Пример #1
0
def process_data(df_raw_data, time_steps, train_num):
    """
    processing raw data
    :param df_raw_data:
    :param time_steps:
    :param train_num:
    :return:
    """
    # df_raw_data['PM25'].astype(float)
    # df_raw_data = df_raw_data[df_raw_data['PM25'].astype(float) < 100]
    # df_raw_data = drop_outlier(df_raw_data, ['PM25'], 6)
    # draw.draw_time_series(df_raw_data, ['PM25'])
    # time_steps = data.get_time_steps()
    df_raw_data = group_by_diff_time_span(df_raw_data, 'hour')
    max_time_step = max(time_steps.values())
    # pop the date features
    df_date = df_raw_data.pop('Month')
    if 'Day' in df_raw_data.columns:
        df_date = pd.concat([df_date, df_raw_data.pop('Day')], axis=1)
    if 'Hour' in df_raw_data.columns:
        df_date = pd.concat([df_date, df_raw_data.pop('Hour')], axis=1)
    df_date = df_date.loc[max_time_step:]

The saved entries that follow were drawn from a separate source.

(** X16.  With heavy mode off, [main], however it ends, leaves the cache
    file and the recursion guard as they were, does not count any
    listing or scan query, and sends no request of the heavy scan: no
    listing for the scan, no probe of a commit total, no history page. *)
Theorem light_mode_sends_no_heavy_query fuel st :
  DO_HEAVY = false ->
  CACHE_FILE (snd (main fuel st)) = CACHE_FILE st
  /\ RECURSION_GUARD (snd (main fuel st)) = RECURSION_GUARD st
  /\ QUERY_COUNT (snd (main fuel st)) !! "loc_list_repos"
     = QUERY_COUNT st !! "loc_list_repos"
  /\ QUERY_COUNT (snd (main fuel st)) !! "loc_repo_scan"
     = QUERY_COUNT st !! "loc_repo_scan"
  /\ exists tr,
       trace (snd (main fuel st)) = trace st ++ tr
       /\ forallb (fun ev => negb (is_heavy_post ev)) tr = true.
Proof.
  intros Hlight. revert st. change (keeps light (main fuel)).
  unfold main. rewrite Hlight.
  apply keeps_bind; [apply _ | apply light_get_user_and_created|]. intros [id created].
  apply keeps_bind; [apply _ | intros st; reflexivity|]. intros age.
  apply keeps_bind; [apply _ | apply light_get_repos_and_stars|]. intros [[o s] c].
  apply keeps_bind; [apply _ | apply light_get_followers|]. intros f.
  apply keeps_bind; [apply _ | apply keeps_ret; apply _|]. intros [[[m a] d] n].
  apply keeps_ret; apply _.
Qed.

(** ** Listings served in pages *)

Lemma append_names_Some es : forall ns names st,
  mapM nameWithOwner es = Some ns ->
  append_names es names st = (Ok (names ++ ns), st).
Proof.
  induction es as [|e es IH]; intros ns names st H.
  - injection H as <-. cbn. now rewrite app_nil_r.
  - apply mapM_Some in H. inversion H as [|? n ? ns' Hn Hrest]; subst.
    apply mapM_Some in Hrest.
    cbn [append_names]. rewrite Hn. unfold bind at 1. cbn [getitem ret].
    rewrite (IH ns' _ st Hrest). now rewrite <- app_assoc.
Qed.
Lemma hex_pairs_onto (pickled : string) :
  exists tok,
    hex_pairs tok = inr pickled /\
    String.length tok = 2 * String.length pickled.
Proof.
  induction pickled as [|c pickled (tok & Htok & Hlen)].
  - by exists EmptyString.
  - pose proof (N_ascii_bounded c) as Hc.
    destruct (hex_digit_onto (N_of_ascii c / 16)) as [a Ha].
    { apply N.Div0.div_lt_upper_bound. lia. }
    destruct (hex_digit_onto (N_of_ascii c mod 16)) as [b Hb].
    { apply N.mod_lt. lia. }
    exists (String a (String b tok)). split.
    + cbn [hex_pairs]. rewrite Ha, Hb, Htok. simpl.
      by rewrite <- N.div_mod', ascii_N_embedding.
    + simpl. lia.
Qed.

(** X17. Every byte string has a token: whatever bytes the unpickler is to
    be given, there is a token, of two digits for each byte, that
    [interpret] decodes to exactly these bytes and passes on. *)
Theorem every_pickle_has_a_token (pickled : string) :
  exists tok,
    String.length tok = 2 * String.length pickled /\
    decode_hex tok = inr pickled /\
    interpret tok = pickle_loads pickled.
Proof.
  destruct (hex_pairs_onto pickled) as (tok & Htok & Hlen).
  exists tok. split; [done|].
  assert (decode_hex tok = inr pickled) as Hd.
  { unfold decode_hex. rewrite Hlen, Nat.odd_mul. done. }
  split; [done|]. unfold interpret. by rewrite Hd.
Qed.

End Supervisor.

(** * The properties on the sample supervisor *)



Lemma listener_sends_before_waiting_witness :
  parse_args ex_argv = inr ex_arguments /\
  thread (fst (exec ex_loads ex_Popen ex_pid ex_listening (boot ex_argv)))
  = LRecv /\
  exists peer,
    events_of Listener
      (snd (exec ex_loads ex_Popen ex_pid ex_listening (boot ex_argv)))
    = [EvConnect peer; EvSend "hi"].
Proof.
  assert (H1 : parse_args ex_argv = inr ex_arguments)
    by (vm_compute; reflexivity).
  assert (H2 : thread (fst (exec ex_loads ex_Popen ex_pid ex_listening
                              (boot ex_argv))) = LRecv)
    by (vm_compute; reflexivity).
  repeat (split; [assumption|]).
  exact (proj1 (proj2 (listener_sends_before_waiting
                         ex_loads ex_Popen ex_pid ex_argv ex_arguments
                         ex_listening H1)) H2).
Defined.

Lemma join_only_when_told_witness :
  parse_args ex_argv = inr ex_arguments /\
  In (Main, EvJoin)
     (snd (exec ex_loads ex_Popen ex_pid ex_joined (boot ex_argv))) /\
  thread (fst (exec ex_loads ex_Popen ex_pid ex_joined (boot ex_argv)))
  = LDone.
Proof.
  assert (H1 : parse_args ex_argv = inr ex_arguments)
    by (vm_compute; reflexivity).
  assert (H2 : In (Main, EvJoin)
                  (snd (exec ex_loads ex_Popen ex_pid ex_joined
                          (boot ex_argv))))
    by (vm_compute; auto 20).
  repeat (split; [assumption|]).
  exact (proj1 (proj2 (proj2 (join_only_when_told
                                ex_loads ex_Popen ex_pid ex_argv ex_arguments
                                ex_joined H1))) H2).
Defined.

Lemma natural_exit_not_blocked_witness :
  parse_args ex_argv = inr ex_arguments /\
  pc (fst (exec ex_loads ex_Popen ex_pid ex_listening (boot ex_argv)))
  = MWait true /\
  thread (fst (exec ex_loads ex_Popen ex_pid ex_listening (boot ex_argv)))
  = LRecv /\
  inbox (fst (exec ex_loads ex_Popen ex_pid ex_listening (boot ex_argv)))
  = [] /\
  subProcess (fst (exec ex_loads ex_Popen ex_pid ex_listening (boot ex_argv)))
  = Running 101 /\
  no_datagram [RunMain; Sigterm; RunListener; RunMain; RunMain; RunMain]
  = true /\
  pc (fst (exec ex_loads ex_Popen ex_pid
             (ChildExit 0 ::
              [RunMain; Sigterm; RunListener; RunMain; RunMain; RunMain])
             (fst (exec ex_loads ex_Popen ex_pid ex_listening
                     (boot ex_argv)))))
  = MHalt (Exited 0).
Proof.
  assert (H1 : parse_args ex_argv = inr ex_arguments)
    by (vm_compute; reflexivity).
  assert (H2 : pc (fst (exec ex_loads ex_Popen ex_pid ex_listening
                          (boot ex_argv))) = MWait true)
    by (vm_compute; reflexivity).
  assert (H3 : thread (fst (exec ex_loads ex_Popen ex_pid ex_listening
                              (boot ex_argv))) = LRecv)
    by (vm_compute; reflexivity).
  assert (H4 : inbox (fst (exec ex_loads ex_Popen ex_pid ex_listening
                             (boot ex_argv))) = [])
    by (vm_compute; reflexivity).
  assert (H5 : subProcess (fst (exec ex_loads ex_Popen ex_pid ex_listening
                                  (boot ex_argv))) = Running 101)
    by (vm_compute; reflexivity).
  assert (H6 : no_datagram
                 [RunMain; Sigterm; RunListener; RunMain; RunMain; RunMain]
               = true) by reflexivity.
  repeat (split; [assumption|]).
  assert (H7 : 4 <= main_steps
                      [RunMain; Sigterm; RunListener; RunMain; RunMain;
                       RunMain]) by (vm_compute; lia).
  exact (proj2 (proj2 (proj2 (natural_exit_not_blocked
                                ex_loads ex_Popen ex_pid ex_argv ex_arguments
                                ex_listening 101%Z 0%Z
                                [RunMain; Sigterm; RunListener; RunMain;
                                 RunMain; RunMain]
                                H1 H2 H3 H4 H5 H6))) H7).
Defined.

    # processing the sequence features
    # df_raw_data = df_raw_data[list(time_steps.keys())]
    df_raw_data = data.process_sequence_features(df_raw_data, 0, time_steps, max_time_step, padding_value=-1)
    df_raw_data = df_raw_data.loc[max_time_step:]

    # encoding the date features
    df_date_encoded = data.encoding_features(df_date, ['Month', 'Hour', 'Day'])

    # normalization
    y_scaled, y_scaler = data.min_max_scale(np.array(df_raw_data.pop('PM25')).reshape(-1, 1))
    X_scaled, X_scaler = data.min_max_scale(df_raw_data)
    date_encoded = np.array(df_date_encoded)

    # 分割样本
    X_train = np.append(X_scaled[:train_num, :], date_encoded[:train_num, :], axis=1)
    X_test = np.append(X_scaled[train_num:, :], date_encoded[train_num:, :], axis=1)
    y_train = np.array(y_scaled[:train_num]).reshape(1, -1)[0]
    y_test = np.array(y_scaled[train_num:]).reshape(1, -1)[0]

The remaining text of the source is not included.